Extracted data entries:

(** * dlr2d::imfreq_ops_2d — two-dimensional DLR imaginary-frequency operations

    Shallow embedding of [src/dlr2d_imfreq.hpp].

    Conventions of the embedding.
    - An nda container is its shape together with its logical contents,
      the elements listed in row-major order of the multi-index.  Strides
      and memory order are not represented; a change of memory layout is a
      copy that keeps shape and logical contents.
    - [int] members are integers in [Z]; the narrowing of a [long] extent to
      [int] is written out ([int_of_long]).  Extents are natural numbers.
    - A scalar member that a constructor leaves uninitialised holds an
      indeterminate value, written [None].
    - A call returns a value, throws, or has undefined behaviour
      ([outcome]). *)

From Stdlib Require Import ZArith List Lia QArith Qcanon Field.
From stdpp Require Import base option list strings gmap.

Local Open Scope Z_scope.

(** ** Scalars *)

(** Arithmetic of the scalar type held by the transformation matrices
    ([dcomplex] in the sources).  No law is assumed here: the operations may
    be those of a floating-point type. *)
Class Scalar (F : Type) := {
  szero : F;
  sone : F;
  sadd : F → F → F;
  smul : F → F → F;
  ssub : F → F → F;
  sopp : F → F;
  sdiv : F → F → F;
  sinv : F → F
}.

(** [make_cplx_t]: a value of the input scalar kind [S] seen as a value of
    the matrix scalar kind [F]. *)
Class Promote (S F : Type) := promote : S → F.

#[export] Instance promote_same (F : Type) : Promote F F := fun x => x.

(** ** Outcomes of a call *)

Inductive exn : Type :=
| runtime_error (what : string).

Inductive outcome (A : Type) : Type :=
| Ok (a : A)
| Throw (e : exn)
| Undef.
Arguments Ok {A} a.
Arguments Throw {A} e.
Arguments Undef {A}.

#[export] Instance outcome_ret : MRet outcome := fun A a => Ok a.
#[export] Instance outcome_bind : MBind outcome := fun A B f m =>
  match m with
  | Ok a => f a
  | Throw e => Throw e
  | Undef => Undef
  end.

(** Reading a scalar member: an indeterminate value cannot be used. *)
Definition read_member {A : Type} (c : option A) : outcome A :=
  match c with
  | Some a => Ok a
  | None => Undef
  end.

(** ** Integers *)

(** Conversion of a [long] to [int] (two's complement, 32 bits). *)
Definition int_of_long (z : Z) : Z := (z + 2 ^ 31) mod 2 ^ 32 - 2 ^ 31.

(** ** nda containers *)

Record array (A : Type) : Type := mk_array {
  a_shape : list nat;
  a_data : list A
}.
Arguments mk_array {A} a_shape a_data.
Arguments a_shape {A} a.
Arguments a_data {A} a.

Definition prod_list (l : list nat) : nat := foldr Nat.mul 1%nat l.

Section Containers.
Context {A : Type}.

(** [a.size()]: the total number of elements. *)
Definition arr_size (a : array A) : nat := prod_list (a_shape a).

(** [a.shape(i)], [a.extent(i)]. *)
Definition extent (a : array A) (i : nat) : nat := nth i (a_shape a) 0%nat.

(** [T::rank]. *)
Definition arr_rank (a : array A) : nat := length (a_shape a).

(** The contents fill the shape. *)
Definition wf_array (a : array A) : Prop :=
  length (a_data a) = arr_size a.

(** Default-constructed containers. *)
Definition empty_vector : array A := mk_array [0%nat] [].
Definition empty_matrix : array A := mk_array [0%nat; 0%nat] [].

(** Modelled from the spec: [nda::reshape] (nda library) gives the same
    elements under a new shape of the same total size; any other shape
    violates its precondition. *)
Definition reshape (a : array A) (new_shape : list nat) : outcome (array A) :=
  if decide (prod_list new_shape = arr_size a)
  then Ok (mk_array new_shape (a_data a))
  else Undef.

(** Modelled from the spec: [a(nda::range(n), nda::ellipsis())] keeps the
    first [n] entries of the leading axis and all of the other axes. *)
Definition slice_leading (n : nat) (a : array A) : array A :=
  mk_array (n :: tail (a_shape a))
           (take (n * prod_list (tail (a_shape a))) (a_data a)).

End Containers.

Definition amap {A B : Type} (f : A → B) (a : array A) : array B :=
  mk_array (a_shape a) (f <$> a_data a).

(** ** Dense linear algebra on logical contents *)

Section LinAlg.
Context {F : Type} `{Scalar F}.

Fixpoint dot (u v : list F) : F :=
  match u, v with
  | a :: u', b :: v' => sadd (smul a b) (dot u' v')
  | _, _ => szero
  end.

(** [chunks m k l]: the [m] rows of length [k] of a row-major matrix. *)
Fixpoint chunks {A : Type} (m k : nat) (l : list A) : list (list A) :=
  match m with
  | O => []
  | S m' => take k l :: chunks m' k (drop k l)
  end.

Definition col (j : nat) (rows : list (list F)) : list F :=
  (λ row, nth j row szero) <$> rows.

(** The [k] columns of a matrix given by its rows, and back. *)
Definition cols_of (k : nat) (rows : list (list F)) : list (list F) :=
  (λ j, col j rows) <$> seq 0 k.

Definition of_cols (m : nat) (cols : list (list F)) : list (list F) :=
  (λ i, (λ c, nth i c szero) <$> cols) <$> seq 0 m.

Definition matvec (rows : list (list F)) (x : list F) : list F :=
  (λ row, dot row x) <$> rows.

(** Product of two matrices given by their rows; [n] is the number of
    columns of the right factor. *)
Definition mm (n : nat) (a b : list (list F)) : list (list F) :=
  (λ row, (λ j, dot row (col j b)) <$> seq 0 n) <$> a.

(** Modelled from the spec: the matrix product [a * b] of nda (BLAS
    [gemm]); the inner extents must agree. *)
Definition matmul (a b : array F) : outcome (array F) :=
  match a_shape a, a_shape b with
  | [m; k], [k'; n] =>
      if decide (k = k')
      then Ok (mk_array [m; n]
                 (concat (mm n (chunks m k (a_data a))
                               (chunks k n (a_data b)))))
      else Undef
  | _, _ => Undef
  end.

(** *** Solving with LAPACK-format LU factors *)

Definition swap {A : Type} (i j : nat) (l : list A) : list A :=
  match l !! i, l !! j with
  | Some a, Some b => <[i := b]> (<[j := a]> l)
  | _, _ => l
  end.

(** [laswp]: row [i] is exchanged with row [ipiv(i) - 1], for [i] from
    the first row on (pivot indices count from one). *)
Fixpoint laswp_from {A : Type} (i : nat) (piv : list Z) (l : list A) : list A :=
  match piv with
  | [] => l
  | p :: piv' => laswp_from (S i) piv' (swap i (Z.to_nat (p - 1)) l)
  end.

Definition laswp {A : Type} (piv : list Z) (l : list A) : list A :=
  laswp_from 0 piv l.

(** Forward substitution with the unit lower triangle stored below the
    diagonal of [rows]; [acc] holds the entries already computed. *)
Fixpoint forward (rows : list (list F)) (c : list F) (acc : list F) : list F :=
  match rows, c with
  | row :: rows', ci :: c' =>
      forward rows' c' (acc ++ [ssub ci (dot row acc)])
  | _, _ => acc
  end.

(** Back substitution with the upper triangle stored on and above the
    diagonal of [rows]; [rows] starts at row [i]. *)
Fixpoint backward (rows : list (list F)) (y : list F) (i : nat) : list F :=
  match rows, y with
  | row :: rows', yi :: y' =>
      let xs := backward rows' y' (S i) in
      sdiv (ssub yi (dot (drop (S i) row) xs)) (nth i row szero) :: xs
  | _, _ => []
  end.

(** One right-hand side of [getrs]: exchange rows, solve with [L], solve
    with [U]. *)
Definition getrs_col (lu : list (list F)) (piv : list Z) (b : list F) : list F :=
  backward lu (forward lu (laswp piv b) []) 0.

Definition pivots_ok (n : nat) (piv : list Z) : Prop :=
  Forall (λ p, 1 <= p <= Z.of_nat n) piv.

#[export] Instance pivots_ok_dec n piv : Decision (pivots_ok n piv) :=
  Forall_dec (λ p, 1 <= p <= Z.of_nat n) piv.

◆ **YOUR GOAL**
Copy every line of the records above exactly.

◆ **TASK ANSWER**
(** * dlr2d::imfreq_ops_2d — two-dimensional DLR imaginary-frequency operations

    Shallow embedding of [src/dlr2d_imfreq.hpp].

    Conventions of the embedding.
    - An nda container is its shape together with its logical contents,
      the elements listed in row-major order of the multi-index.  Strides
      and memory order are not represented; a change of memory layout is a
      copy that keeps shape and logical contents.
    - [int] members are integers in [Z]; the narrowing of a [long] extent to
      [int] is written out ([int_of_long]).  Extents are natural numbers.
    - A scalar member that a constructor leaves uninitialised holds an
      indeterminate value, written [None].
    - A call returns a value, throws, or has undefined behaviour
      ([outcome]). *)

From Stdlib Require Import ZArith List Lia QArith Qcanon Field.
From stdpp Require Import base option list strings gmap.

Local Open Scope Z_scope.

(** ** Scalars *)

(** Arithmetic of the scalar type held by the transformation matrices
    ([dcomplex] in the sources).  No law is assumed here: the operations may
    be those of a floating-point type. *)
Class Scalar (F : Type) := {
  szero : F;
  sone : F;
  sadd : F → F → F;
  smul : F → F → F;
  ssub : F → F → F;
  sopp : F → F;
  sdiv : F → F → F;
  sinv : F → F
}.

(** [make_cplx_t]: a value of the input scalar kind [S] seen as a value of
    the matrix scalar kind [F]. *)
Class Promote (S F : Type) := promote : S → F.

#[export] Instance promote_same (F : Type) : Promote F F := fun x => x.

(** ** Outcomes of a call *)

Inductive exn : Type :=
| runtime_error (what : string).

Inductive outcome (A : Type) : Type :=
| Ok (a : A)
| Throw (e : exn)
| Undef.
Arguments Ok {A} a.
Arguments Throw {A} e.
Arguments Undef {A}.

#[export] Instance outcome_ret : MRet outcome := fun A a => Ok a.
#[export] Instance outcome_bind : MBind outcome := fun A B f m =>
  match m with
  | Ok a => f a
  | Throw e => Throw e
  | Undef => Undef
  end.

(** Reading a scalar member: an indeterminate value cannot be used. *)
Definition read_member {A : Type} (c : option A) : outcome A :=
  match c with
  | Some a => Ok a
  | None => Undef
  end.

(** ** Integers *)

(** Conversion of a [long] to [int] (two's complement, 32 bits). *)
Definition int_of_long (z : Z) : Z := (z + 2 ^ 31) mod 2 ^ 32 - 2 ^ 31.

(** ** nda containers *)

Record array (A : Type) : Type := mk_array {
  a_shape : list nat;
  a_data : list A
}.
Arguments mk_array {A} a_shape a_data.
Arguments a_shape {A} a.
Arguments a_data {A} a.

Definition prod_list (l : list nat) : nat := foldr Nat.mul 1%nat l.

Section Containers.
Context {A : Type}.

(** [a.size()]: the total number of elements. *)
Definition arr_size (a : array A) : nat := prod_list (a_shape a).

(** [a.shape(i)], [a.extent(i)]. *)
Definition extent (a : array A) (i : nat) : nat := nth i (a_shape a) 0%nat.

(** [T::rank]. *)
Definition arr_rank (a : array A) : nat := length (a_shape a).

(** The contents fill the shape. *)
Definition wf_array (a : array A) : Prop :=
  length (a_data a) = arr_size a.

(** Default-constructed containers. *)
Definition empty_vector : array A := mk_array [0%nat] [].
Definition empty_matrix : array A := mk_array [0%nat; 0%nat] [].

(** Modelled from the spec: [nda::reshape] (nda library) gives the same
    elements under a new shape of the same total size; any other shape
    violates its precondition. *)
Definition reshape (a : array A) (new_shape : list nat) : outcome (array A) :=
  if decide (prod_list new_shape = arr_size a)
  then Ok (mk_array new_shape (a_data a))
  else Undef.

(** Modelled from the spec: [a(nda::range(n), nda::ellipsis())] keeps the
    first [n] entries of the leading axis and all of the other axes. *)
Definition slice_leading (n : nat) (a : array A) : array A :=
  mk_array (n :: tail (a_shape a))
           (take (n * prod_list (tail (a_shape a))) (a_data a)).

End Containers.

Definition amap {A B : Type} (f : A → B) (a : array A) : array B :=
  mk_array (a_shape a) (f <$> a_data a).

(** ** Dense linear algebra on logical contents *)

Section LinAlg.
Context {F : Type} `{Scalar F}.

Fixpoint dot (u v : list F) : F :=
  match u, v with
  | a :: u', b :: v' => sadd (smul a b) (dot u' v')
  | _, _ => szero
  end.

(** [chunks m k l]: the [m] rows of length [k] of a row-major matrix. *)
Fixpoint chunks {A : Type} (m k : nat) (l : list A) : list (list A) :=
  match m with
  | O => []
  | S m' => take k l :: chunks m' k (drop k l)
  end.

Definition col (j : nat) (rows : list (list F)) : list F :=
  (λ row, nth j row szero) <$> rows.

(** The [k] columns of a matrix given by its rows, and back. *)
Definition cols_of (k : nat) (rows : list (list F)) : list (list F) :=
  (λ j, col j rows) <$> seq 0 k.

Definition of_cols (m : nat) (cols : list (list F)) : list (list F) :=
  (λ i, (λ c, nth i c szero) <$> cols) <$> seq 0 m.

Definition matvec (rows : list (list F)) (x : list F) : list F :=
  (λ row, dot row x) <$> rows.

(** Product of two matrices given by their rows; [n] is the number of
    columns of the right factor. *)
Definition mm (n : nat) (a b : list (list F)) : list (list F) :=
  (λ row, (λ j, dot row (col j b)) <$> seq 0 n) <$> a.

(** Modelled from the spec: the matrix product [a * b] of nda (BLAS
    [gemm]); the inner extents must agree. *)
Definition matmul (a b : array F) : outcome (array F) :=
  match a_shape a, a_shape b with
  | [m; k], [k'; n] =>
      if decide (k = k')
      then Ok (mk_array [m; n]
                 (concat (mm n (chunks m k (a_data a))
                               (chunks k n (a_data b)))))
      else Undef
  | _, _ => Undef
  end.

(** *** Solving with LAPACK-format LU factors *)

Definition swap {A : Type} (i j : nat) (l : list A) : list A :=
  match l !! i, l !! j with
  | Some a, Some b => <[i := b]> (<[j := a]> l)
  | _, _ => l
  end.

(** [laswp]: row [i] is exchanged with row [ipiv(i) - 1], for [i] from
    the first row on (pivot indices count from one). *)
Fixpoint laswp_from {A : Type} (i : nat) (piv : list Z) (l : list A) : list A :=
  match piv with
  | [] => l
  | p :: piv' => laswp_from (S i) piv' (swap i (Z.to_nat (p - 1)) l)
  end.

Definition laswp {A : Type} (piv : list Z) (l : list A) : list A :=
  laswp_from 0 piv l.

(** Forward substitution with the unit lower triangle stored below the
    diagonal of [rows]; [acc] holds the entries already computed. *)
Fixpoint forward (rows : list (list F)) (c : list F) (acc : list F) : list F :=
  match rows, c with
  | row :: rows', ci :: c' =>
      forward rows' c' (acc ++ [ssub ci (dot row acc)])
  | _, _ => acc
  end.

(** Back substitution with the upper triangle stored on and above the
    diagonal of [rows]; [rows] starts at row [i]. *)
Fixpoint backward (rows : list (list F)) (y : list F) (i : nat) : list F :=
  match rows, y with
  | row :: rows', yi :: y' =>
      let xs := backward rows' y' (S i) in
      sdiv (ssub yi (dot (drop (S i) row) xs)) (nth i row szero) :: xs
  | _, _ => []
  end.

(** One right-hand side of [getrs]: exchange rows, solve with [L], solve
    with [U]. *)
Definition getrs_col (lu : list (list F)) (piv : list Z) (b : list F) : list F :=
  backward lu (forward lu (laswp piv b) []) 0.

Definition pivots_ok (n : nat) (piv : list Z) : Prop :=
  Forall (λ p, 1 <= p <= Z.of_nat n) piv.

#[export] Instance pivots_ok_dec n piv : Decision (pivots_ok n piv) :=
  Forall_dec (λ p, 1 <= p <= Z.of_nat n) piv.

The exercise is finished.